Despite empirical support for mobile-based technology to improve outcomes for hazardous drinkers, as well as the strong theoretical foundation for integration of mobile technology with peer support, there remains a lack of knowledge regarding the adaptability, acceptability, and utility of (a) these apps, and (b) integration of these apps with peer support among the target participants in our program of research - i.e., Veterans seen in VHA Primary Care who screen positive for hazardous drinking. We will address these knowledge gaps in the
proposed pilot study and use qualitative and quantitative methods to achieve the following aims:

Aim 1: Use the M-PACE (Method for Program Adaptation through Community Engagement) model to modify a mobile application for hazardous drinking ("Step Away") for use with Veterans.

Aim 2: Conduct a field test of the LTI (app+peer support) to evaluate its (a) acceptability, and (b) utility in improving drinking outcomes among Veteran Primary Care patients who are engaging in hazardous drinking.

Aim 1: Twelve VA Primary Care patients who screen positive for hazardous drinking (per the AUDIT-C), and 12 VA Peer Support Specialists will be recruited to systematically review the un-modified app and provide feedback on its content
and presentation via online surveys and a semi-structured interview. This feedback will guide modification of Step Away to maximize its engagement and effectiveness with Veteran Primary Care patients.

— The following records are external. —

(* ===== verification/Exports.v ===== *)
(** * What the bindings export

    hilog_napi.cpp, hilog_ani.cpp and @ohos.hilog.ets: the functions and the
    enumerations that programs in JavaScript and ArkTS see, and the functions
    for the levels behind them.  The enumerations of the two bindings agree
    with each other and with the library, but for one name; the item that
    ArkTS gets for an output has the value of the output. *)

From S2P Require Import Prelude Common TimeStamp Utils LogData LogPrint Format Properties LogCollector PageSwitchLog Printf PrintfProps JsText NapiLog AniLog.
From Stdlib Require Import Ascii.

(** ** Enumerations *)

Definition SANDBOXLOG_CONSOLE_ONLY : Z := 0.

Definition LogLevelTypeEnumInit : list (string * Z) :=
  [("DEBUG", LOG_DEBUG); ("INFO", LOG_INFO); ("WARN", LOG_WARN); ("ERROR", LOG_ERROR); ("FATAL", LOG_FATAL)].
Definition PreferStrategyTypeEnumInit : list (string * Z) :=
  [("UNSET_LOGLEVEL", UNSET_LOGLEVEL); ("PREFER_CLOSE_LOG", PREFER_CLOSE_LOG); ("PREFER_OPEN_LOG", PREFER_OPEN_LOG)].
Definition OutputTypeTypeEnumInit : list (string * Z) :=
  [("DEFAULT", SANDBOXLOG_DEFAULT); ("CONSOLE_ONLY", SANDBOXLOG_CONSOLE_ONLY); ("PRIVATE_SANDBOX_ONLY", PRIVATE_SANDBOX_ONLY);
   ("SHARE_SANDBOX_ONLY", SHARE_SANDBOX_ONLY); ("PRIVATE_SANDBOX_WITH_CONSOLE", PRIVATE_SANDBOX_WITH_CONSOLE);
   ("SHARE_SANDBOX_WITH_CONSOLE", SHARE_SANDBOX_WITH_CONSOLE)].

(** @ohos.hilog.ets. *)
Definition ets_LogLevel : list (string * Z) := [("DEBUG", 3); ("INFO", 4); ("WARN", 5); ("ERROR", 6); ("FATAL", 7)].
Definition ets_PreferStrategy : list (string * Z) := [("UNSET_LOGLEVEL", 0); ("PREFER_CLOSE_LOG", 1); ("PREFER_OPEN_LOG", 2)].
Definition ets_OutputType : list (string * Z) :=
  [("DEFAULT", 0); ("CONSOLE_ONLY", 0); ("PRIVATE_SANDBOX_OMLY", 1); ("SHARE_SANDBOX_ONLY", 2); ("PRIVATE_SANDBOX_WITH_CONSOLE", 3);
   ("SHARE_SANDBOX_WITH_CONSOLE", 4)].

(** ** JavaScript *)

(** What a function returns to the program. *)
Inductive reply := Undefined | Boolean (b : bool) | Number (z : Z) | Text (s : string) | Texts (l : list string).
Definition reply_of {A} (f : A -> reply) (o : option A) : reply := match o with Some x => f x | None => Undefined end.

Section napi.
Context `{Napi} `{ParamService}.
Context (lp64 char_signed : bool) (wctomb : Z -> option string) (malloc : Z -> bool).
Context (vsprintf_s : Z -> string -> list Z -> Z -> option string).
Context (localtime_r : Z -> option tm) (va_copied : bool).
Context (pe : penv) (ce : call_env) (files : sandbox_call -> list string).

Abbreviation HilogImpl := (NapiLog.HilogImpl lp64 char_signed wctomb malloc vsprintf_s localtime_r va_copied pe ce).
Abbreviation args := (option (list napi_value)).

Definition Debug (info : args) : callM unit := HilogImpl info LOG_DEBUG true.
Definition Info (info : args) : callM unit := HilogImpl info LOG_INFO true.
Definition Warn (info : args) : callM unit := HilogImpl info LOG_WARN true.
Definition Error (info : args) : callM unit := HilogImpl info LOG_ERROR true.
Definition Fatal (info : args) : callM unit := HilogImpl info LOG_FATAL true.
Definition SysLogDebug (info : args) : callM unit := HilogImpl info LOG_DEBUG false.
Definition SysLogInfo (info : args) : callM unit := HilogImpl info LOG_INFO false.
Definition SysLogWarn (info : args) : callM unit := HilogImpl info LOG_WARN false.
Definition SysLogError (info : args) : callM unit := HilogImpl info LOG_ERROR false.
Definition SysLogFatal (info : args) : callM unit := HilogImpl info LOG_FATAL false.

Definition quiet (f : args -> callM unit) (info : args) : callM reply := f info;; mret Undefined.
Definition update (f : args -> client -> client) (info : args) : callM reply := c ← get; put (f info c);; mret Undefined.
Definition answer {A} (r : A -> reply) (f : args -> callM (option A)) (info : args) : callM reply := o ← f info; mret (reply_of r o).
Definition query {A} (r : A -> reply) (f : client -> A) (_ : args) : callM reply := c ← get; mret (r (f c)).

Definition Export : list (string * (args -> callM reply)) :=
  [("debug", quiet Debug); ("info", quiet Info); ("error", quiet Error); ("warn", quiet Warn); ("fatal", quiet Fatal);
   ("sLogD", quiet SysLogDebug); ("sLogI", quiet SysLogInfo); ("sLogW", quiet SysLogWarn); ("sLogE", quiet SysLogError);
   ("sLogF", quiet SysLogFatal);
   ("isLoggable", answer Boolean (NapiLog.IsLoggable pe)); ("setMinLogLevel", update NapiLog.SetMinLogLevel);
   ("setLogLevel", update NapiLog.SetLogLevel); ("setOutputType", answer Number NapiLog.SetOutputType);
   ("setOutputTypeByDomainID", answer Number NapiLog.SetOutputTypeByDomainID); ("getOutputType", query Number NapiLog.GetOutputType);
   ("clean", quiet (fun _ => NapiLog.Clean)); ("flush", quiet (fun _ => NapiLog.Flush));
   ("getLogFile", answer Texts (NapiLog.GetLogFile files)); ("getOutputDir", query Text NapiLog.GetOutputDir)].

(** What a program gets that calls a function by its name. *)
Definition js_call (name : string) (info : args) : option (callM reply) :=
  (fun e => e.2.2 info) <$> list_find (fun e : string * (args -> callM reply) => e.1 = name) Export.

(** Every function has a name of its own; a program that logs by the name of a
    level logs with that level, and as an application unless it takes the name
    for the system. *)
Lemma js_names : NoDup Export.*1.
Proof. apply (bool_decide_unpack _). by vm_compute. Qed.

Lemma js_levels info :
  (fun n => js_call n info) <$> ["debug"; "info"; "warn"; "error"; "fatal"; "sLogD"; "sLogI"; "sLogW"; "sLogE"; "sLogF"]
  = (fun '(app, level) => Some (HilogImpl info level app;; mret Undefined)) <$>
      (pair true <$> LogLevelTypeEnumInit.*2) ++ (pair false <$> LogLevelTypeEnumInit.*2).
Proof. done. Qed.
End napi.

(** ** ArkTS *)

Section ani.
Context `{Ani} `{ParamService}.
Context (lp64 char_signed : bool) (wctomb : Z -> option string) (malloc : Z -> bool).
Context (vsprintf_s : Z -> string -> list Z -> Z -> option string).
Context (localtime_r : Z -> option tm) (va_copied : bool).
Context (pe : penv) (ce : call_env).

Abbreviation HilogImpl := (AniLog.HilogImpl lp64 char_signed wctomb malloc vsprintf_s localtime_r va_copied pe ce).
Abbreviation GetOutputType := (AniLog.GetOutputType lp64 char_signed wctomb malloc vsprintf_s localtime_r va_copied pe ce).

(** The functions that log, by their names. *)
Definition log_methods : list (string * (Z -> ani_ref -> ani_ref -> ani_ref -> callM unit)) :=
  [("debug", fun domain tag format args => HilogImpl domain tag format args LOG_DEBUG true);
   ("info", fun domain tag format args => HilogImpl domain tag format args LOG_INFO true);
   ("warn", fun domain tag format args => HilogImpl domain tag format args LOG_WARN true);
   ("error", fun domain tag format args => HilogImpl domain tag format args LOG_ERROR true);
   ("fatal", fun domain tag format args => HilogImpl domain tag format args LOG_FATAL true)].

(** The runtime has the enumeration of @ohos.hilog.ets: its items by their
    position, with their values. *)
Definition has_enum (e : ani_enum) : Prop :=
  FindEnum OUTPUTTYPE_STRING = inr e /\
  forall i name v, ets_OutputType !! i = Some (name, v) ->
    exists item, Enum_GetEnumItemByIndex e (Z.of_nat i) = inr item /\ EnumItem_GetValue_Int item = Some v.

(** The item that stands for the output has its value, although two items
    have the value 0. *)
Theorem ets_output_item e c :
  has_enum e -> SANDBOXLOG_DEFAULT <= g_sandboxStatus c <= SHARE_SANDBOX_WITH_CONSOLE ->
  exists item, GetOutputType c = Some (c, [], Some item) /\ EnumItem_GetValue_Int item = Some (g_sandboxStatus c).
Proof.
  intros [Hf Hi] Hr. unfold SANDBOXLOG_DEFAULT, SHARE_SANDBOX_WITH_CONSOLE in Hr. set (v := g_sandboxStatus c) in *.
  assert (exists name, ets_OutputType !! Z.to_nat (v + 1) = Some (name, v)) as [name Hn].
  { assert (v = 0 \/ v = 1 \/ v = 2 \/ v = 3 \/ v = 4) as [-> | [-> | [-> | [-> | ->]]]] by lia; by eexists. }
  destruct (Hi _ _ _ Hn) as (item & E & Ev). rewrite Z2Nat.id in E by lia. exists item. split; [|done].
  assert (AniLog.output_item lp64 char_signed wctomb malloc vsprintf_s localtime_r va_copied pe ce v c = Some (c, [], Some item)) as Ho.
  { unfold AniLog.output_item, AniInt32ToEnumOutputType, EnumNativeToETSByValue, TransformOutputTypeIndex.
    rewrite (proj2 (Z.ltb_ge v 0)) by lia. by rewrite Hf, E. }
  unfold AniLog.GetOutputType. rewrite (callM_bind_run get _ c c [] c eq_refl). fold v. by rewrite Ho.
Qed.
End ani.

(** ** The enumerations agree *)

Lemma enums_agree :
  ets_LogLevel = LogLevelTypeEnumInit /\ ets_PreferStrategy = PreferStrategyTypeEnumInit /\ ets_OutputType.*2 = OutputTypeTypeEnumInit.*2 /\
  filter (fun n => n ∉ OutputTypeTypeEnumInit.*1) ets_OutputType.*1 = ["PRIVATE_SANDBOX_OMLY"].
Proof. by vm_compute. Qed.

(** A runtime with the enumeration. *)
Definition ex_enum_ani : Ani := {|
  ani_ref := unit; ani_class := unit; ani_enum := unit; ani_enum_item := Z;
  Reference_IsUndefined _ := true; Reference_IsNull _ := false; FindClass _ := None; Object_InstanceOf _ _ := None;
  Call_toString _ := None; Call_toInt _ := None; String_GetUTF8 _ := ""; Array_GetLength _ := None; Array_Get _ _ := None;
  EnumItem_GetValue_Int i := snd <$> ets_OutputType !! Z.to_nat i;
  FindEnum _ := inr tt;
  Enum_GetEnumItemByIndex _ := inr;
|}.

Lemma has_enum_satisfiable : has_enum (H := ex_enum_ani) tt.
Proof. split; [done|]. intros i name v E. exists (Z.of_nat i). split; [done|]. cbn. by rewrite Nat2Z.id, E. Qed.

Aim 2: A total of 32 VA Primary Care patients with a positive AUDIT-C screen and not currently in alcohol use treatment will be recruited to use the modified app for four weeks and receive two phone calls per week from a VA Peer Support Specialist. Objective app usage data and self-reported drinking patterns (e.g.,
quantity and frequency) will be gathered daily by the app during this four-week period and extracted from the app thereafter. In Week 5, follow-up phone interviews will be conducted to obtain patients' feedback related to the app's content and design, suggestions for improvement, perceived utility for reducing drinking, and overall satisfaction with the LTI. Notably, this field test will also help to establish the (i) feasibility of recruitment and retention, and (ii) sociodemographic and drinking characteristics of the target sample to be enrolled in a subsequent trial of the LTI, as well as barriers/facilitators to integrating Peer Support with use of the app.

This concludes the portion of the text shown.